» **What is needed**
For the word "Python", return each line of the data in which it occurs.

» **Record set**
(** * LLL lattice-basis reduction: the unblocked drivers of Elemental

    A shallow embedding of [src/src/lattice/LLL/Unblocked.hpp]
    ([ExpandQR], [HouseholderStep], [Step], [UnblockedAlg], [DeepColSwap],
    [DeepRowSwap], [UnblockedDeepAlg]) together with the control and
    result records of [src/include/El/lattice.hpp].

    The source is a template over a scalar field [F] with base real type
    [Base<F>]; the embedding is generic over a [Scalar] interface that
    lists the scalar operations the code uses.  Matrices are kept as the
    code has them: a column-major buffer with a leading dimension, and
    the BLAS calls address it through offsets and strides. *)

From Stdlib Require Import List Arith PeanoNat Lia Bool ZArith QArith Qabs Qcanon.
From Stdlib Require Import Ring Permutation.
Import ListNotations.
Local Open Scope nat_scope.

(* ================================================================== *)
(** * Part I: definitions                                               *)
(* ================================================================== *)

(** ** Scalars

    [F] is the template parameter, [Real] is [Base<F>].  Integer
    literals of the source ([0], [1], [-1], [Real(2)] ...) are the
    conversions [Fint] and [Rint]; a real used where an [F] is expected
    goes through [ofReal].  A comparison [a > b] of the source is
    [Rltb b a].  The last four fields are the numerical library routines
    the file calls but does not define ([blas::Nrm2], [FrobeniusNorm],
    [lapack::SafeNorm], [LeftReflector]); [LeftReflector chi x] returns
    the triple (tau, new chi, new x). *)
Class Scalar : Type := {
  F : Type;
  Real : Type;
  Fint : Z -> F;
  Fadd : F -> F -> F;
  Fsub : F -> F -> F;
  Fmul : F -> F -> F;
  Fdiv : F -> F -> F;
  Fopp : F -> F;
  Conj : F -> F;
  ofReal : Real -> F;
  RealPart : F -> Real;
  ImagPart : F -> Real;
  Abs : F -> Real;
  Round : F -> F;
  Rint : Z -> Real;
  Radd : Real -> Real -> Real;
  Rsub : Real -> Real -> Real;
  Rmul : Real -> Real -> Real;
  Rdiv : Real -> Real -> Real;
  RealAbs : Real -> Real;
  Rleb : Real -> Real -> bool;
  Rltb : Real -> Real -> bool;
  Sqrt : Real -> Real;
  IsFinite : Real -> bool;
  Epsilon : Real;
  Nrm2 : list F -> Real;
  FrobeniusNorm : list F -> Real;
  SafeNorm : Real -> F -> Real;
  LeftReflector : F -> list F -> F * F * list F
}.

(** ** Loops *)

(** [for( Int i=lo; i<lo+cnt; ++i ) body(i)] *)
Fixpoint forUp {A : Type} (lo cnt : nat) (body : nat -> A -> A) (a : A) : A :=
  match cnt with
  | O => a
  | S c => forUp (S lo) c body (body lo a)
  end.

(** [for( Int i=lo+cnt-1; i>=lo; --i ) body(i)] *)
Fixpoint forDown {A : Type} (lo cnt : nat) (body : nat -> A -> A) (a : A) : A :=
  match cnt with
  | O => a
  | S c => forDown lo c body (body (lo + c) a)
  end.

(** ** Buffers and dense matrices *)

(** In-place store [buf[p] = v]. *)
Fixpoint wr {A : Type} (buf : list A) (p : nat) (v : A) : list A :=
  match buf, p with
  | [], _ => []
  | _ :: r, O => v :: r
  | x :: r, S q => x :: wr r q v
  end.
(** The document the first computation returns is the framework's document
    after lines 70-89. *)
Lemma custom_openapi_first_schema w :
  openapi_shape
    (get_openapi app_title app_version app_description app_routes) = true ->
  first_computation w = true ->
  returned_schema (custom_openapi app_routes get_openapi w)
  = Some (fst (augment_schema (getenv_base_url w)
                 (get_openapi app_title app_version app_description
                    app_routes))).
Proof.
  intros Sh F.
  rewrite (custom_openapi_fresh Route app_routes get_openapi w F).
  cbv zeta.
  pose proof (proj2 (augment_schema_returns_iff (getenv_base_url w) _) Sh)
    as A.
  destruct (augment_schema (getenv_base_url w)
              (get_openapi app_title app_version app_description app_routes))
    as [d' [[]|e]]; simpl in A; [|discriminate].
  unfold returned_schema, deref. simpl. apply nth_error_snoc.
Qed.

End SchemaBuilderMore.

(** X7. The first computation keeps what [get_openapi] built: every
    top-level entry other than [servers], [components] and [security],
    every entry of [components] other than [securitySchemes], and every
    security scheme other than [ApiKeyAuth] has the value it had. *)
Theorem custom_openapi_keeps_document :
  forall (Route : Type) (app_routes : list Route)
         (get_openapi : str -> str -> str -> list Route -> dict)
         (w : World),
    openapi_shape
      (get_openapi app_title app_version app_description app_routes) = true ->
    first_computation w = true ->
    exists d : dict,
      returned_schema (custom_openapi app_routes get_openapi w) = Some d
      /\ (forall k : str,
            k <> py "servers" -> k <> py "components" ->
            k <> py "security" ->
            dict_get k d
            = dict_get k
                (get_openapi app_title app_version app_description
                   app_routes))
      /\ (forall (c : dict) (k : str),
            dict_get (py "components")
              (get_openapi app_title app_version app_description app_routes)
            = Some (VDict c) ->
            k <> py "securitySchemes" ->
            lookup_path [py "components"; k] (VDict d) = dict_get k c)
      /\ (forall (c s : dict) (k : str),
            dict_get (py "components")
              (get_openapi app_title app_version app_description app_routes)
            = Some (VDict c) ->
            dict_get (py "securitySchemes") c = Some (VDict s) ->
            k <> py "ApiKeyAuth" ->
            lookup_path [py "components"; py "securitySchemes"; k] (VDict d)
            = dict_get k s).
Proof.
  intros Route app_routes get_openapi w Sh F.
  eexists. split; [apply custom_openapi_first_schema; assumption|].
  split; [|split].
  - intros k N1 N2 N3. apply augment_schema_other_keys; assumption.
  - intros c k Hc N. apply augment_schema_components_kept; assumption.
  - intros c s k Hc Hs N.
    apply (augment_schema_schemes_kept _ _ c s k); assumption.
Qed.

Lemma custom_openapi_keeps_document_witness :
  exists d : dict,
    returned_schema
      (custom_openapi [] sample_get_openapi_components (start_world []))
    = Some d
    /\ dict_get (py "paths") d
       = Some (VDict [ (py "/products", VDict []) ])
    /\ lookup_path [py "components"; py "schemas"] (VDict d)
       = Some (VDict [ (py "Product", VDict []) ])
    /\ lookup_path [py "components"; py "securitySchemes"; py "OAuth2"]
         (VDict d)
       = Some (VDict [ (py "type", VStr (py "oauth2")) ]).
Proof.
  destruct (custom_openapi_keeps_document unit []
              sample_get_openapi_components (start_world [])
              eq_refl eq_refl) as (d & Rs & K1 & K2 & K3).
  exists d. split; [exact Rs|]. split; [|split].
  - rewrite (K1 (py "paths")); [reflexivity | | |]; discriminate.
  - rewrite (K2 _ (py "schemas") eq_refl); [reflexivity | discriminate].
  - rewrite (K3 _ _ (py "OAuth2") eq_refl eq_refl);
      [reflexivity | discriminate].
Defined.

(** X8. When the document [get_openapi] returned has a [components] entry
    that is not a dict, or a [securitySchemes] entry in it that is not a
    dict, the first computation raises (AttributeError in the first case,
    TypeError in the second) and caches nothing: [app.openapi_schema], the
    environment and the log are as before, and [get_openapi] has been called
    once. *)
Theorem custom_openapi_failure_not_cached :
  forall (Route : Type) (app_routes : list Route)
         (get_openapi : str -> str -> str -> list Route -> dict)
         (w : World),
    openapi_shape
      (get_openapi app_title app_version app_description app_routes) = false ->
    first_computation w = true ->
    exists (e : exn) (d' : dict),
      custom_openapi app_routes get_openapi w
      = (Raise e,
         mkWorld (environ w) (heap w ++ [d']) (app_openapi_schema w)
           (S (get_openapi_calls w)) (log w))
      /\ e = match dict_get (py "components")
                     (get_openapi app_title app_version app_description
                        app_routes) with
             | Some (VDict _) => TypeError
             | _ => AttributeError
             end.
Proof.
  intros Route app_routes get_openapi w Sh F.
  rewrite (custom_openapi_fresh Route app_routes get_openapi w F).
  cbv zeta.
  pose proof (augment_schema_raises (getenv_base_url w) _ Sh) as A.
  destruct (augment_schema (getenv_base_url w)
              (get_openapi app_title app_version app_description app_routes))
    as [d' [u|e]]; simpl in A; [discriminate|].
  exists e, d'. split; [reflexivity|]. congruence.
Qed.

Lemma custom_openapi_failure_not_cached_witness :
  (exists d' : dict,
     custom_openapi [] sample_get_openapi_bad_components (start_world [])
     = (Raise AttributeError, mkWorld [] [d'] None 1 []))
  /\ (exists d' : dict,
        custom_openapi [] sample_get_openapi_bad_schemes (start_world [])
        = (Raise TypeError, mkWorld [] [d'] None 1 [])).
Proof.
  split.
  - destruct (custom_openapi_failure_not_cached unit []
                sample_get_openapi_bad_components (start_world [])
                eq_refl eq_refl) as (e & d' & C & E).
    exists d'. rewrite C, E. reflexivity.
  - destruct (custom_openapi_failure_not_cached unit []
                sample_get_openapi_bad_schemes (start_world [])
                eq_refl eq_refl) as (e & d' & C & E).
    exists d'. rewrite C, E. reflexivity.
Defined.
(** * Sefaria schema trees: titles, address types and citation patterns

    A shallow embedding of [sefaria/model/schema.py]: the title groups, the
    titled tree and its title dictionary, the address types with their
    numeral codecs and pattern fragments, the assembly of citation patterns
    by numbered nodes, and the array-map lookup.

    Conventions of the embedding.
    - Python text is a [string] holding its UTF-8 encoding; on ASCII text a
      byte is a character.  Where the source indexes text that may hold
      Hebrew letters the model indexes code points ([codepoints]).
    - Python integers are [Z]; [/] of Python 2 on integers is [Z.div].
    - A call that may raise returns a [result]; the exception classes are
      the constructors of [exn].
    - Objects mutated in place (a [TitleGroup]) are passed in and handed
      back together with the outcome of the call. *)

From Stdlib Require Import ZArith Lia Ascii String.
From stdpp Require Import base gmap strings list.
From Equations Require Import Equations.

Open Scope Z_scope.

(** ** Python values, exceptions and builtins *)

Module Py.

Inductive exn : Set :=
| InputError
| IndexSchemaError
| IndexError
| ValueError
| TypeError
| Exception
| RegexError.

Inductive result (A : Type) : Type :=
| Ok (a : A)
| Raise (e : exn).

Arguments Ok {A} a.
Arguments Raise {A} e.

Definition bind {A B : Type} (r : result A) (k : A -> result B) : result B :=
  match r with
  | Ok a => k a
  | Raise e => Raise e
  end.

#[global] Instance result_bind : MBind result := fun A B k r => bind r k.
#[global] Instance result_ret : MRet result := fun A a => Ok a.

(** The values the modelled methods hand back: text, integers, [None] and
    (nested) lists. *)
#[warnings="-register-all"]
Inductive pyval : Type :=
| PStr (s : string)
| PInt (z : Z)
| PNone
| PList (l : list pyval).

» **Final answer**
    - Python text is a [string] holding its UTF-8 encoding; on ASCII text a
    - Python integers are [Z]; [/] of Python 2 on integers is [Z.div].
(** ** Python values, exceptions and builtins *)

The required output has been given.